» **WHAT IS REQUIRED**
Restrict the output to the lines below starting at the one that contains "set (n1 := if" and ending at the one that contains "set (n2 := grow_cap", and restate them word for word, both ends included.

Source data
● ● ● ● ● ● ●
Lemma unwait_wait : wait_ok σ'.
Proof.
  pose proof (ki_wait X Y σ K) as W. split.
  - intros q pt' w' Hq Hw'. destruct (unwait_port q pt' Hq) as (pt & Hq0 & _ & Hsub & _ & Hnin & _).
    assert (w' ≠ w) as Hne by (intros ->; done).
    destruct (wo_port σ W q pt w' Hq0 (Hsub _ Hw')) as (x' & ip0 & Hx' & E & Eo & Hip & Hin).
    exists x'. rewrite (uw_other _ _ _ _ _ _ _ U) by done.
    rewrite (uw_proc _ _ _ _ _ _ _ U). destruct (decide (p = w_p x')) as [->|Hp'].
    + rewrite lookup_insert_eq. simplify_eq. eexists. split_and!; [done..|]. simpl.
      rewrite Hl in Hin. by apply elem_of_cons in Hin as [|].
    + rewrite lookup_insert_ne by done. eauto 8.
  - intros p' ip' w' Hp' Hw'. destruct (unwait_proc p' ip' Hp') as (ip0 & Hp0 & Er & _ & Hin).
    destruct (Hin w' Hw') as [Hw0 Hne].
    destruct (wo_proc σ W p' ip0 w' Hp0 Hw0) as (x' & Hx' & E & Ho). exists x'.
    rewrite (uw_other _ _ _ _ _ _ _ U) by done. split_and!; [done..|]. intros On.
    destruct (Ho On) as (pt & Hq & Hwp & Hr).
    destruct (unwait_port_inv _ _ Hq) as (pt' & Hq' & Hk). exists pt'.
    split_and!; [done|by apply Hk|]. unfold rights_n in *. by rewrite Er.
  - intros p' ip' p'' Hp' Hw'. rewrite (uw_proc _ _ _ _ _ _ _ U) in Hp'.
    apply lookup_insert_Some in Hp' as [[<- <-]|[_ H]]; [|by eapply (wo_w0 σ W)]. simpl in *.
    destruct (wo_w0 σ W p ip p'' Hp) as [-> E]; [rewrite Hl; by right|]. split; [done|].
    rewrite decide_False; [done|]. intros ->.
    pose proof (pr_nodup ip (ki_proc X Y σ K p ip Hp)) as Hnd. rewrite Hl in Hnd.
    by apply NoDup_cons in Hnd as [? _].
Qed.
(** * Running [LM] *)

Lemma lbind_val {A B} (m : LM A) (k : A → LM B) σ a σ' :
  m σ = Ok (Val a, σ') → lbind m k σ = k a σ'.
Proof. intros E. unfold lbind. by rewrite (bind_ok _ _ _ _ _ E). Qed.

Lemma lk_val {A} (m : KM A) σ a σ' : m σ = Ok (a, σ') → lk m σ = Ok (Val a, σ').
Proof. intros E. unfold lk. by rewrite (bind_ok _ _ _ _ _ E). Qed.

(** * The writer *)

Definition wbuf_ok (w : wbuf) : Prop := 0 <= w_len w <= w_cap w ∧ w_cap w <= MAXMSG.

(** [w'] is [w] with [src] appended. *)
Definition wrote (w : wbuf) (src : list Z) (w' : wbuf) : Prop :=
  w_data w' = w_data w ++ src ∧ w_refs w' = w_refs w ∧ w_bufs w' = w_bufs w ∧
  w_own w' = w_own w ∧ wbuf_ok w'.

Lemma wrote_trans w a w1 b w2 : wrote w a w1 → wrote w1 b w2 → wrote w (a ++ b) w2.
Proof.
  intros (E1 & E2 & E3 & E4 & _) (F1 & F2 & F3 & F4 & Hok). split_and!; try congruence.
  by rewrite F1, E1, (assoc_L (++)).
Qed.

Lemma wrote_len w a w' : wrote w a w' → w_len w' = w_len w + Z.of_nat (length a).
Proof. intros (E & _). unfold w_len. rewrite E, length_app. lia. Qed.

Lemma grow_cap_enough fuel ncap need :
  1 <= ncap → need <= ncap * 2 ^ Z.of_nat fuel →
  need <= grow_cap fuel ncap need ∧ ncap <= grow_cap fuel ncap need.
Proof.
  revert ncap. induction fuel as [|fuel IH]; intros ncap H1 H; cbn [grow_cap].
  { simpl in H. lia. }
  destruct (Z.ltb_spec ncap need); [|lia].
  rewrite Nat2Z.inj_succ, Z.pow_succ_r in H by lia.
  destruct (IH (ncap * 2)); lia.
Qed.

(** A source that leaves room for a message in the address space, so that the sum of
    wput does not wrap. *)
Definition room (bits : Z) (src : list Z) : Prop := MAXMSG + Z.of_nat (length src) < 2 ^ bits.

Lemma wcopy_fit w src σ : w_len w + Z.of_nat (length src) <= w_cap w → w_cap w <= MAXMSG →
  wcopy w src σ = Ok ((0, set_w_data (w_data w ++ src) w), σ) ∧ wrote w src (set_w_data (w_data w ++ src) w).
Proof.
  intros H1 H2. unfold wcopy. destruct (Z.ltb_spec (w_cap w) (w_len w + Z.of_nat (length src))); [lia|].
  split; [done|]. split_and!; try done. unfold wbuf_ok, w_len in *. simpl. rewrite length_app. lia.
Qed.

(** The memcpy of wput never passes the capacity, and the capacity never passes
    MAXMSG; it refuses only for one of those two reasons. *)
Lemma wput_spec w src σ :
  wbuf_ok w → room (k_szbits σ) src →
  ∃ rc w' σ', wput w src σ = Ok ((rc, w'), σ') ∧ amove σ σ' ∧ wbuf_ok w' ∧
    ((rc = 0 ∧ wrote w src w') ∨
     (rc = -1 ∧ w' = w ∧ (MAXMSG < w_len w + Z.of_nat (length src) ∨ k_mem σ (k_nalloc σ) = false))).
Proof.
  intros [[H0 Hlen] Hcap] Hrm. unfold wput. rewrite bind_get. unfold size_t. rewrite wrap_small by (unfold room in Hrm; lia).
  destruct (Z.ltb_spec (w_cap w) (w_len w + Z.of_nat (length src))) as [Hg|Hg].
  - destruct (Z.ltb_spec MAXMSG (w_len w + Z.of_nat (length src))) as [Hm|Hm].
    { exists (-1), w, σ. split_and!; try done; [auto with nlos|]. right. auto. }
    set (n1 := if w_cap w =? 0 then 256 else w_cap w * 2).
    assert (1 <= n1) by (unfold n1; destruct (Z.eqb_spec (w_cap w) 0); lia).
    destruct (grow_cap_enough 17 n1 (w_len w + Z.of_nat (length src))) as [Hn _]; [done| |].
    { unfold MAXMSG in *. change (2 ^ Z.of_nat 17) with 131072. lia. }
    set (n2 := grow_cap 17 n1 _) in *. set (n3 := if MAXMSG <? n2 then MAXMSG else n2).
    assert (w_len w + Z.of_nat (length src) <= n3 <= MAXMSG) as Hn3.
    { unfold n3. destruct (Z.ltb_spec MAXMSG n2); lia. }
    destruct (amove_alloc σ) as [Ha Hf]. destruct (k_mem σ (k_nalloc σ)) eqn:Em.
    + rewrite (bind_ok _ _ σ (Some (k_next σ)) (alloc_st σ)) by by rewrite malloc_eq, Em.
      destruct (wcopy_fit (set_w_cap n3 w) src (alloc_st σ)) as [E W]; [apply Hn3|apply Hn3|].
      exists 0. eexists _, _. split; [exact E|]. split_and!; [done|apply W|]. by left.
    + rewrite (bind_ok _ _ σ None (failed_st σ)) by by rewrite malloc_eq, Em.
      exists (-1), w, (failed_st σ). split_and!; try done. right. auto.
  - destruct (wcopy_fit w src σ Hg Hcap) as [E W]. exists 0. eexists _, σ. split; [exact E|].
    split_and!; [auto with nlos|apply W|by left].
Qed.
● ● ● ● ● ● ●
» **TASK ANSWER**
    set (n1 := if w_cap w =? 0 then 256 else w_cap w * 2).
    assert (1 <= n1) by (unfold n1; destruct (Z.eqb_spec (w_cap w) 0); lia).
    destruct (grow_cap_enough 17 n1 (w_len w + Z.of_nat (length src))) as [Hn _]; [done| |].
    { unfold MAXMSG in *. change (2 ^ Z.of_nat 17) with 131072. lia. }
    set (n2 := grow_cap 17 n1 _) in *. set (n3 := if MAXMSG <? n2 then MAXMSG else n2).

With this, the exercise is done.